How can I trust God?
It’s taken me a long time and many years in exile from the church to even begin to unravel the tangle of love and fear, duty and punishment. When I was drawn back to Christianity and began attending a Catholic church, I felt like a someone who has survived an abusive relationship and is trying to build another one. How could I trust God? How could I believe in His love? How could I believe that He wanted anything good for me? Wouldn’t I be better trying to eke out whatever good I could get out of life on my own?

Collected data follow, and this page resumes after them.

(** A turn that returns has taken at least one line off the terminal. *)
Lemma turn_reads_a_line (w w' : World) (b : bool) :
  turn w = (Ok b, w') ->
  (List.length (stdin w') < List.length (stdin w))%nat.
Proof.
  unfold turn. intros H.
  apply bindIO_Ok in H. destruct H as (u1 & w1 & H1 & H).
  apply reads_display_products in H1.
  apply bindIO_Ok in H. destruct H as (u2 & w2 & H2 & H).
  apply reads_emit in H2.
  apply bindIO_Ok in H. destruct H as (line & w3 & H3 & H).
  apply input_Ok in H3.
  destruct reads_actions as (Hadd & Hview & Hupdate & Hdelete & Hexit).
  assert (Hrest : (List.length (stdin w') <= List.length (stdin w3))%nat).
  { revert H.
    repeat match goal with
           | |- context [if ?c then _ else _] => destruct c
           end;
      match goal with
      | |- ?m w3 = _ -> _ =>
          let R := fresh "R" in
          assert (R : reads m) by (unfold print; reads_io; assumption);
          intros H; exact (R _ _ _ H)
      end. }
  lia.
Qed.

(** With more turns allowed than there are lines on the terminal, the
    session ends: by the exit, or by an error, [EOFError] at the latest. *)
Theorem session_ends (fuel : nat) (w : World) :
  (List.length (stdin w) < fuel)%nat -> session fuel w <> None.
Proof.
  revert w. induction fuel as [|fuel IH]; intros w Hlen; [lia|].
  cbn [session]. destruct (turn w) as [[[|]|e] w'] eqn:E; try discriminate.
  apply IH. apply turn_reads_a_line in E. lia.
Qed.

I also still felt that if I made mistakes or drifted away from God, I had to grovel, beg and persuade God to forgive me. Things had moved on from my perception of God when I was a Calvinist, but not a lot. In my new understanding, God would listen, but would still only grudgingly forgive if I managed to be sufficiently penitent.
Now, I am beginning to see something different. When I ask for God’s forgiveness, it isn’t about changing God’s mind, getting Him to give me another chance or persuading Him that I might have a good bone in me and be worth a bit of love.

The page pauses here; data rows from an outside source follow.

Lemma splitStrAux_absent (sep : str) (s : str) :
  forall cur, (forall k, startsWith (skipn k s) sep = false) ->
              splitStrAux sep s 0 cur = [rev cur ++ s].
Proof.
  induction s as [|c s IH]; intros cur H; cbn [splitStrAux].
  - now rewrite app_nil_r.
  - pose proof (H 0%nat) as H0. cbn [skipn] in H0. rewrite H0. rewrite IH.
    + cbn [rev]. now rewrite <- app_assoc.
    + intro k. apply (H (S k)).
Qed.

Lemma splitStrAux_first (sep : str) (pre rest : str) :
  sep <> [] ->
  forall cur,
    (forall k, (k < List.length pre)%nat -> startsWith (skipn k (pre ++ sep ++ rest)) sep = false) ->
    splitStrAux sep (pre ++ sep ++ rest) 0 cur = (rev cur ++ pre) :: splitStrAux sep rest 0 [].
Proof.
  intro Hsep. induction pre as [|c pre IH]; intros cur H.
  - destruct sep as [|d sep']; [contradiction|].
    cbn [app splitStrAux]. change (d :: sep' ++ rest) with ((d :: sep') ++ rest).
    rewrite startsWith_app. rewrite app_nil_r.
    replace (List.length (d :: sep') - 1)%nat with (List.length sep') by (cbn; lia).
    now rewrite splitStrAux_skip.
  - cbn [app splitStrAux]. pose proof (H 0%nat ltac:(cbn; lia)) as H0. cbn [skipn app] in H0.
    rewrite H0. rewrite IH.
    + cbn [rev]. now rewrite <- app_assoc.
    + intros k Hk. apply (H (S k)). cbn. lia.
Qed.

Lemma join_cons (sep x : str) (l : list str) :
  l <> [] -> JsString.join sep (x :: l) = x ++ sep ++ JsString.join sep l.
Proof. destruct l; [contradiction|reflexivity]. Qed.

Lemma substring_middle (a b c : str) :
  substring (a ++ b ++ c) (len a) (len a + len b) = b.
Proof.
  pose proof (len_nonneg a). pose proof (len_nonneg b). pose proof (len_nonneg c).
  unfold substring. rewrite !len_app.
  replace (Z.min (Z.max (len a) 0) (len a + (len b + len c))) with (len a) by lia.
  replace (Z.min (Z.max (len a + len b) 0) (len a + (len b + len c)))
    with (len a + len b)%Z by lia.
  rewrite Z.min_l, Z.max_r by lia.
  replace (Z.to_nat (len a)) with (List.length a) by (unfold len; lia).
  replace (Z.to_nat (len a + len b - len a)) with (List.length b) by (unfold len; lia).
  rewrite skipn_app, skipn_all, Nat.sub_diag. cbn [app skipn].
  rewrite firstn_app, firstn_all, Nat.sub_diag. cbn [firstn]. apply app_nil_r.
Qed.

Lemma indexOfAt_suffix (pre s sub : str) :
  indexOfAt (pre ++ s) sub (len pre) = indexOfFrom s sub (len pre).
Proof.
  pose proof (len_nonneg pre). pose proof (len_nonneg s).
  unfold indexOfAt. rewrite len_app.
  replace (Z.min (Z.max (len pre) 0) (len pre + len s)) with (len pre) by lia.
  replace (Z.to_nat (len pre)) with (List.length pre) by (unfold len; lia).
  now rewrite skipn_app, skipn_all, Nat.sub_diag.
Qed.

No, it’s about healing, healing of the hurt part of me which can’t believe in God’s grace, healing of the part of me that is so twisted and curled in on itself that it is unable to receive the love that God always offers.
I am beginning to understand my helplessness. I can’t save myself. That may seem like a truism. Haven’t I always been told, no matter what flavour of church I’ve been in, that Jesus saves?
But have I really taken that to heart? Haven’t I tried to ‘earn’ my salvation, by being good, keeping the ten commandments, helping people, respecting the law? As a Catholic, haven’t I sometimes let myself think that I somehow ‘deserve’ salvation by going to Mass regularly? When I’ve slipped up, haven’t I seen the Sacrament of Reconciliation as something I do to make things okay with God again.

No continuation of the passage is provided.